The protective effect of dopamine against OGD/R injury-induced cell death in HT22 mouse hippocampal cells.

Abstract Previous studies have shown that levo-dopamine ( l -dopa) can improve the consciousness of certain patients with prolonged coma after cerebral ischemia–reperfusion injury, and promote cell growth in vivo. This study aimed to investigate whether l -dopa, which is used clinically to treat Parkinson's disease, might also ameliorate ischemia–reperfusion injury-induced cell death.

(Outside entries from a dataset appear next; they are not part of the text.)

(** A key built with a colon separator determines its two parts when the
    first has no colon. *)
Lemma colon_key_inj a b a' b' :
  colon_free a → colon_free a' →
  a +:+ ":" +:+ b = a' +:+ ":" +:+ b' → a = a' ∧ b = b'.
Proof.
  revert a'. induction a as [|c a IH]; intros [|c' a'] Ha Ha';
    rewrite ?append_String, ?append_nil_l.
  - by intros [= ->].
  - apply colon_free_String in Ha' as [Hc' _]. intros [= Hc _]. by subst.
  - apply colon_free_String in Ha as [Hc _]. intros [= Hc' _]. by subst.
  - apply colon_free_String in Ha as [_ Ha].
    apply colon_free_String in Ha' as [_ Ha'].
    intros [= -> Heq]. by destruct (IH a' Ha Ha' Heq) as [-> ->].
Qed.

Section Partitions.
Context `{Platform}.

(** C5 (as amended). Queues are keyed by language and context only.
    Two partitions whose languages hold no colon and that differ in
    language or context have different queue keys, and a request in one
    leaves the queue and the timer of the other untouched, so their
    requests never join one batch.  When the storage roots hold no colon
    either, partitions that differ in any component have different
    in-memory cache keys. *)
Theorem partitions_with_distinct_keys_are_isolated P1 P2 txt s :
  colon_free (language P1) →
  colon_free (language P2) →
  let key1 := getQueueKey (language P1) (context P1) in
  let key2 := getQueueKey (language P2) (context P2) in
  ((language P1, context P1) ≠ (language P2, context P2) →
   key1 ≠ key2 ∧
   let s1 := (request P1 txt s).2 in
   let s2 := (request P2 txt s1).2 in
   queues s1 !! key2 = queues s !! key2 ∧
   timers s1 !! key2 = timers s !! key2 ∧
   queues s2 !! key1 = queues s1 !! key1 ∧
   timers s2 !! key1 = timers s1 !! key1)
  ∧
  (colon_free (storage_root P1) → colon_free (storage_root P2) →
   P1 ≠ P2 →
   getCacheKey (language P1) (context P1) (use_root (storage_root P1) s)
   ≠ getCacheKey (language P2) (context P2) (use_root (storage_root P2) s)).
Proof.
  intros Hl1 Hl2. cbv zeta. split.
  - intros Hne.
    assert (getQueueKey (language P1) (context P1)
            ≠ getQueueKey (language P2) (context P2)) as Hkeys.
    { unfold getQueueKey. intros Heq.
      apply colon_key_inj in Heq as [? ?]; [|done..]. apply Hne. congruence. }
    split; [done|]. unfold request.
    split; [|split; [|split]].
    + by destruct (enqueue_other_key txt (language P1) (context P1)
                     (use_root (storage_root P1) s) _ (not_eq_sym Hkeys)) as [-> _].
    + by destruct (enqueue_other_key txt (language P1) (context P1)
                     (use_root (storage_root P1) s) _ (not_eq_sym Hkeys)) as [_ ->].
    + match goal with |- context [enqueue txt (language P2) (context P2) ?s0] =>
        by destruct (enqueue_other_key txt (language P2) (context P2) s0 _ Hkeys)
          as [-> _]
      end.
    + match goal with |- context [enqueue txt (language P2) (context P2) ?s0] =>
        by destruct (enqueue_other_key txt (language P2) (context P2) s0 _ Hkeys)
          as [_ ->]
      end.
  - intros Hr1 Hr2 Hne Heq. apply Hne.
    unfold getCacheKey, getConfig, use_root, configure in Heq. simpl in Heq.
    apply colon_key_inj in Heq as [Hroot Heq]; [|done..].
    apply colon_key_inj in Heq as [Hlang Hctx]; [|done..].
    destruct P1, P2. simpl in *. congruence.
Qed.

End Partitions.

(** ** The example selector *)

Lemma ordered_keys_app o1 o2 :
  ordered_keys (o1 ++ o2) → ordered_keys o1 ∧ ordered_keys o2.
Proof.
  induction o1 as [|[k v] o1 IH]; simpl; [done|].
  intros (Hk & Hprec & Hord). destruct (IH Hord) as [Ho1 Ho2].
  rewrite fmap_app in Hk. apply not_elem_of_app in Hk as [Hk _].
  apply Forall_app in Hprec as [Hprec _]. done.
Qed.

Lemma ordered_keys_drop n o : ordered_keys o → ordered_keys (drop n o).
Proof.
  intros Hord. rewrite <- (take_drop n o) in Hord.
  by apply ordered_keys_app in Hord as [_ ?].
Qed.

Lemma ordered_keys_last_absent o k v :
  ordered_keys (o ++ [(k, v)]) → obj_get o k = None.
Proof.
  induction o as [|[k0 v0] o IH]; simpl; [done|].
  intros (Hk & _ & Hord). rewrite fmap_app in Hk.
  apply not_elem_of_app in Hk as [_ Hk]. simpl in Hk.
  apply not_elem_of_cons in Hk as [Hne _].
  rewrite decide_False by done. by apply IH.
Qed.

Lemma insert_index_last n o k v :
  array_index k = Some n →
  ordered_keys (o ++ [(k, v)]) →
  insert_index n k v o = o ++ [(k, v)].
Proof.
  intros Hidx. induction o as [|[k0 v0] o IH]; simpl; [done|].
  intros (_ & Hprec & Hord).
  rewrite Forall_app, Forall_singleton in Hprec. destruct Hprec as [_ Hprec].
  unfold key_precedes in Hprec. cbn [fst] in Hprec. rewrite Hidx in Hprec.
  destruct (array_index k0) as [n0|]; [|done].
  rewrite (proj2 (N.ltb_lt _ _)) by done. by rewrite IH.
Qed.

(** Adding the property that comes last in property order appends it. *)
Lemma obj_set_last o k v :
  ordered_keys (o ++ [(k, v)]) → obj_set o k v = o ++ [(k, v)].
Proof.
  intros Hord. unfold obj_set, own_insert.
  rewrite (ordered_keys_last_absent _ _ _ Hord).
  destruct (array_index k) as [n|] eqn:Hidx; [|done].
  by apply insert_index_last.
Qed.

(** [Object.fromEntries] rebuilds an object from its own entries. *)
Lemma Object_fromEntries_entries o :
  ordered_keys o → Object_fromEntries (Object_entries o) = o.
Proof.
  unfold Object_fromEntries, Object_entries.
  induction o as [|[k v] o IH] using rev_ind; [done|].
  intros Hord. rewrite fold_left_app. simpl.
  rewrite IH by (by apply ordered_keys_app in Hord as [? _]).
  by apply obj_set_last.
Qed.

Lemma selectExamples_all cache m :
  (Z.of_nat (length cache) ≤ m)%Z → selectExamples cache m = cache.
Proof.
  intros Hle. unfold selectExamples, Object_entries.
  by rewrite (proj2 (Z.leb_le _ _)).
Qed.

(** With a positive bound below the size, the last [m] entries. *)
Lemma selectExamples_last cache m :
  ordered_keys cache →
  (0 < m < Z.of_nat (length cache))%Z →
  selectExamples cache m = drop (length cache - Z.to_nat m) cache.
Proof.
  intros Hord Hm. unfold selectExamples, Object_entries, Array_slice.
  rewrite (proj2 (Z.leb_gt _ _)) by lia.
  rewrite (proj2 (Z.ltb_lt _ _)) by lia.
  replace (Z.to_nat (Z.max (Z.of_nat (length cache) + - m) 0))
    with (length cache - Z.to_nat m) by lia.
  apply (Object_fromEntries_entries (drop _ cache)).
  by apply ordered_keys_drop.
Qed.

(** With the bound [0], everything. *)
Lemma selectExamples_zero cache :
  ordered_keys cache → selectExamples cache 0 = cache.
Proof.
  intros Hord. unfold selectExamples, Object_entries, Array_slice.
  destruct (_ <=? _)%Z; [done|].
  change (- 0)%Z with 0%Z. simpl. rewrite Z.min_l by lia. simpl.
  by apply Object_fromEntries_entries.
Qed.

(** ** The invariant of the coalescing queue *)

Lemma concat_map_bind {A B} (f : A → list B) (l : list A) :
  concat (map f l) = l ≫= f.
Proof. induction l as [|x l IH]; [done|]. simpl. by rewrite IH. Qed.

Section Invariant.
Context `{Platform}.

Lemma waiters_ok_perm ps l l' :
  l ≡ₚ l' → waiters_ok ps l → waiters_ok ps l'.
Proof.
  intros Hperm [[Hnd Hrej] Hpend]. unfold waiters_ok, waiters_disjoint,
    waiters_pending in *.
  rewrite concat_map_bind in *. by rewrite <- Hperm.
Qed.

Lemma waiters_ok_app ps l1 l2 :
  waiters_ok ps (l1 ++ l2) → waiters_ok ps l1 ∧ waiters_ok ps l2.
Proof.
  intros [[Hnd Hrej] Hpend]. unfold waiters_ok, waiters_disjoint,
    waiters_pending in *.
  rewrite map_app, concat_app in Hnd.
  apply NoDup_app in Hnd as (Hnd1 & _ & Hnd2).
  apply Forall_app in Hrej as [Hrej1 Hrej2].
  apply Forall_app in Hpend as [Hpend1 Hpend2]. done.
Qed.

Lemma waiters_ok_piggyback ps q1 x q2 :
  waiters_ok ps (q1 ++ x :: q2) →
  waiters_ok (ps ++ [Pending])
    (q1 ++ mkItem (text x) (resolve x ++ [length ps]) (reject x) :: q2).
Proof.
  intros [[Hnd Hrej] Hpend].
  assert (length ps ∉ concat (map resolve (q1 ++ x :: q2))) as Hfresh.
  { intros Hin. apply (waiters_bounded _ ps) in Hin; [lia|done]. }
  split; [split|].
  - rewrite map_app, concat_app in *. simpl in *.
    rewrite waiters_join. by apply NoDup_cons.
  - apply Forall_app in Hrej as [Hrej1 Hrej2].
    apply Forall_cons in Hrej2 as [Hx Hrej2].
    apply Forall_app. split; [done|]. apply Forall_cons. split; [|done].
    simpl. set_solver.
  - apply waiters_pending_alloc in Hpend.
    apply waiters_pending_app in Hpend as [Hp1 Hp2].
    apply Forall_cons in Hp2 as [Hx Hp2].
    apply waiters_pending_app. split; [done|].
    apply Forall_cons. split; [|done]. simpl.
    apply Forall_app. split; [done|].
    apply Forall_singleton, pending_fresh.
Qed.

Lemma waiters_ok_push ps l txt :
  waiters_ok ps l →
  waiters_ok (ps ++ [Pending]) (mkItem txt [length ps] (length ps) :: l).
Proof.
  intros [[Hnd Hrej] Hpend].
  assert (length ps ∉ concat (map resolve l)) as Hfresh.
  { intros Hin. apply (waiters_bounded _ ps) in Hin; [lia|done]. }
  split; [split|].
  - simpl. by apply NoDup_cons.
  - apply Forall_cons. split; [simpl; set_solver|done].
  - apply Forall_cons. split; [|by apply waiters_pending_alloc].
    simpl. apply Forall_singleton, pending_fresh.
Qed.

Lemma open_items_insert (m : gmap string (list QueueItem)) key q :
  open_items (<[key := q]> m) ≡ₚ q ++ open_items (delete key m).
Proof.
  unfold open_items. rewrite <- insert_delete_eq.
  rewrite map_to_list_insert by apply lookup_delete_eq. done.
Qed.

Lemma open_items_lookup (m : gmap string (list QueueItem)) key :
  open_items m ≡ₚ default [] (m !! key) ++ open_items (delete key m).
Proof.
  destruct (m !! key) as [q|] eqn:Hq; simpl.
  - unfold open_items. by rewrite <- (map_to_list_delete _ _ _ Hq).
  - by rewrite delete_id.
Qed.

Lemma fold_heap_step_other tr q ps p :
  p ∉ concat (map resolve q) →
  Forall (fun item => reject item ∈ resolve item) q →
  fold_left (heap_step tr) q ps !! p = ps !! p.
Proof.
  revert ps. induction q as [|item q IH]; simpl; intros ps Hp Hrej; [done|].
  apply not_elem_of_app in Hp as [Hp0 Hp].
  apply Forall_cons in Hrej as [Hrej0 Hrej].
  rewrite IH by done. apply heap_step_other; [done|]. by intros ->.
Qed.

The oxygen-glucose deprivation and re-oxygenation (OGD/R) model was used to mimic the ischemia–reperfusion pathological process in vitro . HT22 cells were treated with dopamine hydrochloride at different times (i.e., 2 h prior to OGD, during the period of OGD, during the period of R, and throughout the period of OGD/R) and at different concentrations (i.e., 25 μM, 50 μM, 100 μM). Lactate dehydrogenase (LDH) release, flow cytometry–annexin V, and propidium iodide staining with light microscopy showed that dopamine hydrochloride (added during re-oxygenation) promoted cell proliferation and facilitated maintenance of normal cell morphology. However, when present during oxygen-glucose deprivation for 18 h and present throughout OGD/R, dopamine hydrochloride increased cell damage as manifested by shrinkage, rounding up, and reduced viability. In conclusion, dopamine protected HT22 cells from OGD/R injury-induced cell death only at a particular point in time, suggesting that it may be useful for treating severe ischemia–reperfusion brain injury.